Throughout all of the levels, too, there are some interesting Easter eggs that aren’t exactly imperative to the storyline but make for moments of serendipitous excitement. In the Hawaii level, for instance, players can jump inside the mouth of a tiki that leads to the heart of a volcano. If you time your jump just right, you’ll unlock Venice, a secret playable level that’s a ton of fun in its own right. Similarly, if you hit a certain ramp in the train terminal in the New Jersey level, you could unlock the School II level, which was a replication of a level from Tony Hawk’s Pro Skater 2.
The fact that you could roam freely throughout the levels in Underground and find a cool Easter egg around any corner gave players the sense that they were exploring uncharted territory, finding ledges and rails in hidden corners of the maps that no one else had conquered yet.
Characters and Customization
Another exciting aspect of Underground was the fact that you could customize almost anything in the game. When you started the story mode, you were given a wide range of options to change your character’s appearance. You could make them wear nothing but a cowboy hat and a pair of underwear. You could make their skin green. You could even make their head resemble the Neversoft logo, meaning their head was just one giant eyeball.
You could also customize the appearance of your skateboard with an impressive degree of intricacy. You could layer on multiple patterns and images to turn your skate deck into a true piece of art. You could also customize the grip tape and wheels on your board, turning your entire board into a cohesive masterpiece.
The game also gave players the ability to create their own skate parks featuring humongous ramps, rails, and even deadly lava pits, if you so chose. If you were playing Tony Hawk’s Underground on the PlayStation 2, you could even share your custom skate parks with other players around the world using the console’s online feature.
In addition to customizable characters and parks, the game also had a wealth of awesome preset characters (as most Tony Hawk games do). In addition to skateboarding legends like Bob Burnquist, Andrew Reynolds, and Kareem Campbell, the game also featured playable characters like rockstar Gene Simmons, Iron Man, and a slimy monster based on the 1984 horror flick C.H.U.D. named T.H.U.D.

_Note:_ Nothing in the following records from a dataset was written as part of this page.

(* ===== verification/CoupangImports.v ===== *)
(** * What an import of costs does

    Proofs about the imports of [CoupangCostUploads]: every row of a price list
    or of a margin sheet is a step of [CoupangRollback.applied_step], with the
    provenance that its upload keeps. *)

From S2P Require Import Prelude JsNumber JsString JsDate.
From S2P Require Import DateNumber.
From S2P Require Import Concurrency.
From S2P Require Import Transactions.
From S2P Require Import RequestBody.
From S2P Require Import Timeline.
From S2P Require Import RuledTable.
From S2P Require Import RuledErasure.
From S2P Require Import CoupangPriceText.
From S2P Require Import CoupangMargin.
From S2P Require Import CoupangDb.
From S2P Require Import CoupangRules.
From S2P Require Import CoupangUploads.
From S2P Require Import CoupangCostUploads.
From S2P Require Import CoupangRulesSafety.
From S2P Require Import CoupangRollback.

Local Open Scope Z_scope.

Section columns.
Context `{Icu, DecimalLaws}.

(** ** Columns keep stored values *)

Lemma money_column_stored f d d' : money_column f d = Ok d' -> money_column f d' = Ok d'.
Proof.
  unfold money_column. intros E. assert (N : exists p s, (match f with SalesFeeRate | ReturnRate => numeric 8 6
    | _ => numeric 14 2 end) = numeric p s) by (destruct f; eauto). destruct N as (p & s & Q).
  assert (forall x, (match f with SalesFeeRate | ReturnRate => numeric 8 6 x | _ => numeric 14 2 x end) = numeric p s x)
    as R by (intros x; rewrite <- Q; by destruct f).
  rewrite R in *. destruct (numeric p s d) as [y|] eqn:F; [|done]. injection E as <-. by rewrite (numeric_idem _ _ _ _ F).
Qed.

Lemma money_column_zero f : money_column f dec_zero = Ok dec_zero.
Proof. unfold money_column. destruct f; by rewrite numeric_zero. Qed.

Lemma shipping_column_stored d d' : shipping_column d = Ok d' -> shipping_column d' = Ok d'.
Proof.
  unfold shipping_column. destruct d as [d|]; [|by intros [= <-]].
  destruct (numeric 14 2 d) as [y|] eqn:F; [|done]. intros [= <-]. by rewrite (numeric_idem _ _ _ _ F).
Qed.

Lemma stored_build m s n : (forall f, money_column f (m f) = Ok (m f)) ->
  (forall f, shipping_column (s f) = Ok (s f)) -> stored_costs (build_costs m s n).
Proof. intros M S. split; intros f; [rewrite get_money_build; apply M|rewrite get_shipping_build; apply S]. Qed.

Lemma write_cost_stored r x r' : stored_costs (cr_costs r) -> write_cost r x = Ok r' -> stored_costs (cr_costs r').
Proof.
  intros [M S]. destruct x as [f d|f d|n|d|d]; simpl.
  - destruct (money_column f d) as [d'|] eqn:E; simpl; [|done]. intros [= <-]. apply stored_build; [|done].
    intros g. destruct (money_field_eqb f g) eqn:Q; [|apply M]. apply money_field_eqb_eq in Q as <-.
    by eapply money_column_stored.
  - destruct (shipping_column d) as [d'|] eqn:E; simpl; [|done]. intros [= <-]. apply stored_build; [done|].
    apply shipping_column_stored in E. intros g. destruct f, g; (exact E || apply (S SellerShippingFee) || apply (S HanaroShippingFee)).
  - intros [= <-]. by apply stored_build.
  - by intros [= <-].
  - by intros [= <-].
Qed.

Lemma write_costs_stored xs r r' : stored_costs (cr_costs r) -> write_costs r xs = Ok r' -> stored_costs (cr_costs r').
Proof.
  revert r. induction xs as [|x xs IH]; intros r S; cbn [write_costs]; [by intros [= <-]|].
  destruct (write_cost r x) as [r1|] eqn:E; [|done]. cbn [result_bind]. apply IH. by eapply write_cost_stored.
Qed.

Lemma default_stored : stored_costs default_costs.
Proof. apply stored_build; [apply money_column_zero|done]. Qed.

(** Data that keep the last day of a rule. *)
Definition keeps_end (xs : list cost_write) : bool :=
  forallb (fun x => match x with SetCostTo _ => false | _ => true end) xs.

Lemma write_costs_end xs r r' : keeps_end xs = true -> write_costs r xs = Ok r' -> cr_effectiveTo r' = cr_effectiveTo r.
Proof.
  revert r. induction xs as [|x xs IH]; intros r K; cbn [write_costs]; [by intros [= <-]|].
  cbn [keeps_end forallb] in K. apply andb_true_iff in K as [Kx K].
  destruct (write_cost r x) as [r1|] eqn:E; [|done]. cbn [result_bind]. intros F. rewrite (IH _ K F).
  destruct x as [f d|f d|n|d|d]; simpl in E; try done.
  - destruct (money_column _ _); simpl in E; [|done]. by injection E as <-.
  - destruct (shipping_column _); simpl in E; [|done]. by injection E as <-.
  - by injection E as <-.
  - by injection E as <-.
Qed.
End columns.

(** ** One cost rule *)

Section rule.
Context `{Icu, DecimalLaws} (uuid : nat -> str) (uuid_ok : forall n, id_text (uuid n)).

(** What the imports do not touch. *)
Record frame (w w' : Db) : Prop := {
  fr_batches : batches w' = batches w;
  fr_users : appUsers w' = appUsers w;
  fr_fees : feeRules w' = feeRules w;
  fr_time : time w' = time w
}.

#[export] Instance frame_preorder : PreOrder frame.
Proof. split; [by intros w; split|]. intros a b c [? ? ? ?] [? ? ? ?]. split; congruence. Qed.

(** The rules can be taken back: their values, days and ids are read back. *)
Record importable (w : Db) : Prop := {
  im_good : good (costRules w);
  im_rules : Forall id_text (ids (costRules w));
  im_products : Forall id_text (product_ids w)
}.

(** Data for a rule of the day. *)
Definition day_data (d : Z) (xs : list cost_write) : Prop :=
  (forall d', start_after xs d' = d) /\ keeps_end xs = true.

Lemma good_update rs x x' : good rs -> x ∈ rs -> cr_id x' = cr_id x -> cr_productId x' = cr_productId x ->
  cr_effectiveFrom x' = cr_effectiveFrom x -> cr_effectiveTo x' = cr_effectiveTo x ->
  stored_costs (cr_costs x') ->
  closed cr_productId (cr_productId x) (put_row x' rs) = put_row x' rs /\ good (put_row x' rs).
Proof.
  intros [T St] I Ei Ep Ef Et Sc.
  assert (C : closed cr_productId (cr_productId x) (put_row x' rs) = put_row x' rs)
    by (by apply (closed_put cr_productId _ rs x x')).
  split; [done|]. rewrite Forall_forall in St. split.
  - rewrite <- C. apply table_closed; [done|]. apply (table_put cr_productId [] rs x x'); try done.
    + cbn. rewrite Ef. pose proof (tb_days _ _ _ T) as D. rewrite Forall_forall in D. apply D.
      apply list_elem_of_fmap. by exists x.
    + intros y Iy Ey Ny Q. apply Ny. cbn in Ey, Q |- *. rewrite Ei. f_equal.
      apply (same_start (of_owner cr_productId (cr_productId x) rs)); [apply T| | |cbn; congruence];
        apply elem_of_owner; split; congruence.
  - apply Forall_forall. intros y Iy. apply (put_row_elem rs x x') in Iy; [|done..].
    destruct Iy as [->|[Iy _]]; [|by apply St]. destruct (St x I) as (_ & Df & Dt).
    split; [done|]. rewrite Ef, Et. done.
Qed.

Lemma good_insert rs x' : good rs -> cr_id x' ∉ ids rs ->
  (forall r, r ∈ rs -> cr_productId r = cr_productId x' -> cr_effectiveFrom r <> cr_effectiveFrom x') ->
  starting (cr_effectiveFrom x') -> stored_costs (cr_costs x') ->
  good (closed cr_productId (cr_productId x') (rs ++ [x'])).
Proof.
  intros [T St] Ni Nd D Sc. rewrite Forall_forall in St. split.
  - apply table_closed; [done|]. apply (table_insert cr_productId cr_costs); [done|done|apply D|].
    by apply (hist_None cr_productId cr_costs []).
  - apply Forall_forall. intros y Iy. rewrite closed_eq in Iy. apply list_elem_of_fmap in Iy as (r & -> & Ir).
    assert (A : forall q, q ∈ rs ++ [x'] -> stored_costs (cr_costs q) /\ starting (cr_effectiveFrom q)).
    { intros q [Iq| ->%list_elem_of_singleton]%elem_of_app; [by destruct (St q Iq) as (? & ? & _)|done]. }
    assert (E : r = x' \/ r ∈ rs) by (apply elem_of_app in Ir as [?| ->%list_elem_of_singleton]; auto).
    destruct (A r Ir) as [Sr Dr]. unfold end_one. destruct (str_eqb _ _) eqn:O.
    + split; [done|]. split; [done|]. intros t Et. cbn in Et. unfold target in Et.
      pose proof (next_start_spec (starts (of_owner cr_productId (cr_productId x') (rs ++ [x']))) (rl_from r)) as P.
      destruct (next_start _ _) as [n|]; [|done]. injection Et as <-. destruct P as (In & _).
      apply list_elem_of_fmap in In as (q & -> & [Iq _]%elem_of_owner). apply day_before. by apply A.
    + destruct E as [->|Ir']; [|by apply St]. unfold str_eqb in O. by rewrite bool_decide_eq_true_2 in O.
Qed.

Lemma create_inv p data w r w' : create_cost_rule uuid p data w = Ok (r, w') ->
  write_costs (default_cost_rule (uuid (draws w)) p (time w)) data = Ok r
  /\ cr_id r ∉ ids (costRules w) /\ cr_id r = uuid (draws w) /\ cr_productId r = p
  /\ (forall x, x ∈ costRules w -> cr_productId x = p -> cr_effectiveFrom x <> cr_effectiveFrom r)
  /\ w' = set_costRules (costRules w ++ [r]) (set_draws (S (draws w)) w).
Proof.
  unfold create_cost_rule, tx_draw, tx_get. unfold tx_bind, tx_lift at 1. cbv beta.
  destruct (write_costs _ data) as [x|] eqn:E; [|done]. cbn [result_bind time set_draws].
  intros F. cbn [time set_draws] in *. apply insert_cost_rule_inv in F as (-> & -> & _ & Ni & Nd).
  destruct (write_costs_keeps _ _ _ E) as (Ei & Ep & _). cbn in Ei, Ep.
  split; [done|]. split; [done|]. split; [done|]. split; [done|]. split; [|done].
  intros y Iy Py. apply Nd; [done|congruence].
Qed.

Lemma update_inv i data w r w' : update_cost_rule i data w = Ok (r, w') ->
  exists x, row_by_id i (costRules w) = Some x /\ write_costs x data = Ok r
    /\ w' = set_costRules (put_row r (costRules w)) w.
Proof.
  unfold update_cost_rule. destruct (row_by_id _ _) as [x|]; [|done].
  destruct (write_costs x data) as [y|] eqn:E; [|done]. cbn [result_bind].
  destruct (existsb _ _); [done|]. destruct (negb _); [done|]. intros [= <- <-]. by exists x.
Qed.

Overall, the incredible storyline and massive amount of freedom that Tony Hawk’s Underground provided to players elevates it above all of the other games in the series for me. Sure, I’ll take some time to play through Tony Hawk’s American Wasteland or Tony Hawk’s Pro Skater 2 every once in a while. But, in my humble opinion, while those games are certainly worth playing, they don’t quite stack up to the work of perfection that is Tony Hawk’s Underground.